I mentioned that fsync is a pretty expensive operation to do. But this is pretty much required if you need to get proper durability in the case of a power loss. Most database system tend to just implement fsync and get away with that, with various backoff strategies to avoid the cost of it.

LevelDB by default will not fsync, for example. Instead, it will rely on the operating system to handle writes and sync them to disk, and you have to take explicit action to tell it to action sync the journal file to disk. And most databases give you some level of choice in how you call fsync (MySQL and PostgresSQL, for example, allow you do select fsync, O_DSYNC, none, etc). MongoDB (using WiredTiger) only flush to disk every 100MB (or 2 GB, the docs are confusing), dramatically reducing the cost of flushing, at the expense of potentially losing data.

Personally, I find such choices strange, and when had a direct goal that after every commit, pulling the plug will have no affect on the database. We started out with using fsync (and its family of friends, fdatasync, FlushFileBuffers, etc) and quickly realized that this isn’t going to be sustainable, we could only achieve nice performance by grouping multiple concurrent transactions and get them to the disk in one shot (effectively, trying to buffer ourselves). Looking at the state of other databases, it was pretty depressing.
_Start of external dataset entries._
Definition handleContentBlockStart (clock : nat → Z) (requestID : string) (s : Sse) (line data : string) (index : Z)
    : Processed :=
  match j ← json_Unmarshal data; dec_struct start_fields zero_start j with
  | None => (s, Some [OutRaw line], [])
  | Some b =>
      if negb (String.eqb (bl_Type (bs_Block b)) "tool_use") then (s, Some [OutRaw line], [])
      else
        let toolName := bl_Name (bs_Block b) in
        let toolCallID := bl_ID (bs_Block b) in
        let s := mkSse (sse_mcp s) (blockedIndices s) (S (totalToolUse s)) (blockedToolUse s)
                   (openAIChoices s) (tick s) in
        let '(m, res) := lookupAndEvaluate (sse_mcp s) toolName toolCallID requestID (clock (tick s)) in
        let s := set_mcp s m in
        match res with
        | None => (s, Some [OutRaw line], [])
        | Some (entry, decision, cross) =>
            if Allowed decision then
              (s, Some [OutRaw line], [sse_event toolName toolCallID "allow" (Reason decision) entry None])
            else
              (mkSse (sse_mcp s) ({[index]} ∪ blockedIndices s) (totalToolUse s) (S (blockedToolUse s))
                 (openAIChoices s) (tick s),
               Some (emitAnthropicTextBlock index toolName),
               [sse_event toolName toolCallID "block" (Reason decision) entry cross])
        end
  end.

Definition handleMessageDelta (s : Sse) (line data : string) : option OutLine :=
  if (0 <? totalToolUse s) && (blockedToolUse s =? totalToolUse s)
  then rewriteAnthropicStopReason data else Some (OutRaw line).

Definition processAnthropicEvent (clock : nat → Z) (requestID : string) (s : Sse) (line data : string)
    : option Processed :=
  match j ← json_Unmarshal data; dec_struct evt_fields (mkEvt "" 0) j with
  | None => Some (s, Some [OutRaw line], [])
  | Some evt =>
      if String.eqb (evt_Type evt) "content_block_start" then
        Some (handleContentBlockStart clock requestID s line data (evt_Index evt))
      else if String.eqb (evt_Type evt) "content_block_delta" || String.eqb (evt_Type evt) "content_block_stop" then
        Some (s, if bool_decide (evt_Index evt ∈ blockedIndices s) then None else Some [OutRaw line], [])
      else if String.eqb (evt_Type evt) "message_delta" then
        o ← handleMessageDelta s line data; Some (s, Some [o], [])
      else Some (s, Some [OutRaw line], [])
  end.

(** *** OpenAI chunks *)
Record ChunkCall := mkChunkCall {
  tc_Index : Z; tc_ID : string; tc_Type : string; tc_Function : OAFunction }.
Record ChunkDelta := mkChunkDelta {
  dl_Role : string; dl_Content : option json; dl_ToolCalls : Slice ChunkCall }.
Record ChunkChoice := mkChunkChoice { cc_Index : Z; cc_Delta : ChunkDelta; cc_FinishReason : option string }.
Record Chunk := mkChunk { ck_ID : string; ck_Object : string; ck_Choices : Slice ChunkChoice }.

Definition chunk_call_fields : list (string * Decoder ChunkCall) :=
  [("index", lens tc_Index (λ c v, mkChunkCall v (tc_ID c) (tc_Type c) (tc_Function c)) dec_int);
   ("id", lens tc_ID (λ c v, mkChunkCall (tc_Index c) v (tc_Type c) (tc_Function c)) dec_string);
   ("type", lens tc_Type (λ c v, mkChunkCall (tc_Index c) (tc_ID c) v (tc_Function c)) dec_string);
   ("function", lens tc_Function (λ c v, mkChunkCall (tc_Index c) (tc_ID c) (tc_Type c) v)
                  (dec_struct oa_function_fields))].
Definition zero_chunk_call : ChunkCall := mkChunkCall 0 "" "" (mkOAFunction "" "").
Definition chunk_delta_fields : list (string * Decoder ChunkDelta) :=
  [("role", lens dl_Role (λ d v, mkChunkDelta v (dl_Content d) (dl_ToolCalls d)) dec_string);
   ("content", lens dl_Content (λ d v, mkChunkDelta (dl_Role d) v (dl_ToolCalls d)) dec_raw);
   ("tool_calls", lens dl_ToolCalls (λ d v, mkChunkDelta (dl_Role d) (dl_Content d) v)
                    (dec_slice zero_chunk_call (dec_struct chunk_call_fields)))].
Definition chunk_choice_fields : list (string * Decoder ChunkChoice) :=
  [("index", lens cc_Index (λ c v, mkChunkChoice v (cc_Delta c) (cc_FinishReason c)) dec_int);
   ("delta", lens cc_Delta (λ c v, mkChunkChoice (cc_Index c) v (cc_FinishReason c))
               (dec_struct chunk_delta_fields));
   ("finish_reason", lens cc_FinishReason (λ c v, mkChunkChoice (cc_Index c) (cc_Delta c) v) dec_string_ptr)].
Definition zero_choice : ChunkChoice := mkChunkChoice 0 (mkChunkDelta "" None nil_slice) None.
Definition chunk_fields : list (string * Decoder Chunk) :=
  [("id", lens ck_ID (λ c v, mkChunk v (ck_Object c) (ck_Choices c)) dec_string);
   ("object", lens ck_Object (λ c v, mkChunk (ck_ID c) v (ck_Choices c)) dec_string);
   ("choices", lens ck_Choices (λ c v, mkChunk (ck_ID c) (ck_Object c) v)
                 (dec_slice zero_choice (dec_struct chunk_choice_fields)))].
Definition zero_chunk : Chunk := mkChunk "" "" nil_slice.

(** The same structs printed; [omitempty] leaves a zero field out. *)
Definition omit_string (k v : string) : list (string * json) :=
  if String.eqb v "" then [] else [(k, JString v)].
Definition chunk_call_json (c : ChunkCall) : json :=
  JObject ([("index", number (tc_Index c))] ++ omit_string "id" (tc_ID c) ++ omit_string "type" (tc_Type c)
    ++ [("function", JObject (omit_string "name" (fn_Name (tc_Function c))
                              ++ [("arguments", JString (fn_Arguments (tc_Function c)))]))]).
Definition chunk_delta_json (d : ChunkDelta) : json :=
  JObject (omit_string "role" (dl_Role d)
    ++ match dl_Content d with Some v => [("content", v)] | None => [] end
    ++ match elements (dl_ToolCalls d) with
       | [] => []
       | tcs => [("tool_calls", JArray (chunk_call_json <$> tcs))]
       end).
Definition chunk_choice_json (c : ChunkChoice) : json :=
  JObject [("index", number (cc_Index c)); ("delta", chunk_delta_json (cc_Delta c));
           ("finish_reason", match cc_FinishReason c with Some r => JString r | None => JNull end)].
Definition chunk_json (c : Chunk) : json :=
  JObject [("id", JString (ck_ID c)); ("object", JString (ck_Object c));
           ("choices", JArray (chunk_choice_json <$> elements (ck_Choices c)))].

Definition getChoiceTracking (s : Sse) (choiceIdx : Z) : ChoiceTracking :=
  default zero_tracking (openAIChoices s !! choiceIdx).
Definition set_tracking (s : Sse) (choiceIdx : Z) (t : ChoiceTracking) : Sse :=
  mkSse (sse_mcp s) (blockedIndices s) (totalToolUse s) (blockedToolUse s)
    (<[choiceIdx := t]> (openAIChoices s)) (tick s).

(** The loop of [handleOpenAIFirstToolChunk]: state, tracking, calls kept,
    messages for the calls blocked, events. *)
Fixpoint first_chunk_loop (clock : nat → Z) (requestID : string) (s : Sse) (st : ChoiceTracking)
    (tcs : list ChunkCall) : Sse * ChoiceTracking * list ChunkCall * list string * list InterceptEvent :=
  match tcs with
  | [] => (s, st, [], [], [])
  | tc :: tcs =>
      let toolName := fn_Name (tc_Function tc) in
      let toolCallID := tc_ID tc in
      let st := mkTracking (ct_blocked st) (S (ct_total st)) (ct_nblocked st) in
      let '(m, res) := lookupAndEvaluate (sse_mcp s) toolName toolCallID requestID (clock (tick s)) in
      let s := set_mcp s m in
      match res with
      | None =>
          let '(s, st, kept, msgs, evs) := first_chunk_loop clock requestID s st tcs in
          (s, st, tc :: kept, msgs, evs)
      | Some (entry, decision, cross) =>
          if Allowed decision then
            let '(s, st, kept, msgs, evs) := first_chunk_loop clock requestID s st tcs in
            (s, st, tc :: kept, msgs,
             sse_event toolName toolCallID "allow" (Reason decision) entry None :: evs)
          else
            let st := mkTracking ({[tc_Index tc]} ∪ ct_blocked st) (ct_total st) (S (ct_nblocked st)) in
            let '(s, st, kept, msgs, evs) := first_chunk_loop clock requestID s st tcs in
            (s, st, kept, blocked_message toolName :: msgs,
             sse_event toolName toolCallID "block" (Reason decision) entry cross :: evs)
      end
  end.

Definition full_slice {A} (l : list A) : Slice A := mkSlice l (length l).
Definition set_calls (c : ChunkChoice) (content : option json) (tcs : list ChunkCall) : ChunkChoice :=
  mkChunkChoice (cc_Index c) (mkChunkDelta (dl_Role (cc_Delta c)) content (full_slice tcs)) (cc_FinishReason c).

Definition handleOpenAIFirstToolChunk (clock : nat → Z) (requestID : string) (s : Sse) (choice : ChunkChoice)
    : Sse * ChunkChoice * bool * list InterceptEvent :=
  let '(s, st, allowed, msgs, evs) :=
    first_chunk_loop clock requestID s (getChoiceTracking s (cc_Index choice))
      (elements (dl_ToolCalls (cc_Delta choice))) in
  let s := set_tracking s (cc_Index choice) st in
  if length msgs =? 0 then (s, choice, false, evs)
  else if length allowed =? 0 then
    (s, set_calls choice (Some (JString (Join msgs newline))) [], true, evs)
  else (s, set_calls choice (dl_Content (cc_Delta choice)) allowed, true, evs).

Definition handleOpenAIArgChunk (s : Sse) (choice : ChunkChoice) : ChunkChoice * bool :=
  match openAIChoices s !! cc_Index choice with
  | None => (choice, false)
  | Some st =>
      if bool_decide (ct_blocked st = ∅) then (choice, false)
      else
        let tcs := elements (dl_ToolCalls (cc_Delta choice)) in
        let kept := List.filter (λ tc, negb (bool_decide (tc_Index tc ∈ ct_blocked st))) tcs in
        if length kept =? length tcs then (choice, false)
        else (set_calls choice (dl_Content (cc_Delta choice)) kept, true)
  end.

Definition rewriteOpenAIFinish (s : Sse) (choice : ChunkChoice) : ChunkChoice * bool :=
  match openAIChoices s !! cc_Index choice with
  | None => (choice, false)
  | Some st =>
      if (0 <? ct_total st) && (ct_nblocked st =? ct_total st)
         && bool_decide (cc_FinishReason choice = Some "tool_calls")
      then (mkChunkChoice (cc_Index choice) (cc_Delta choice) (Some "stop"), true)
      else (choice, false)
  end.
In an internal benchmark we did, we were in 2nd place, ahead of pretty much everything else. The problem was that the database engine that was ahead of us was faster by x40 times. You read that right, it was forty times faster than we were. And that sucked. Monitoring what it did showed that it didn’t bother to call fsync, instead, it used direct unbuffered I/O (FILE_FLAG_NO_BUFFERING | FILE_FLAG_WRITE_THROUGH on Windows). Those flags have very strict usage rules (specific alignment for both memory and position in file), but the good thing about them is that they allow us to send the data directly from the user memory all the way to the disk while bypassing all the caches, that means that when we write a few KB, we write a few KB, we don’t need to wait for the entire disk cache to be flushed to disk.

That gave us a tremendous boost. Other things that we did was compress the data that we wrote to the journal, to reduce the amount of I/O, and again, preallocation and writing in sequential manner helps, quite a lot.

Note that in this post I’m only talking about writing to the journal here, since that is typically what is slowing down writes, in my next post, I’ll talk about writes to the data file itself.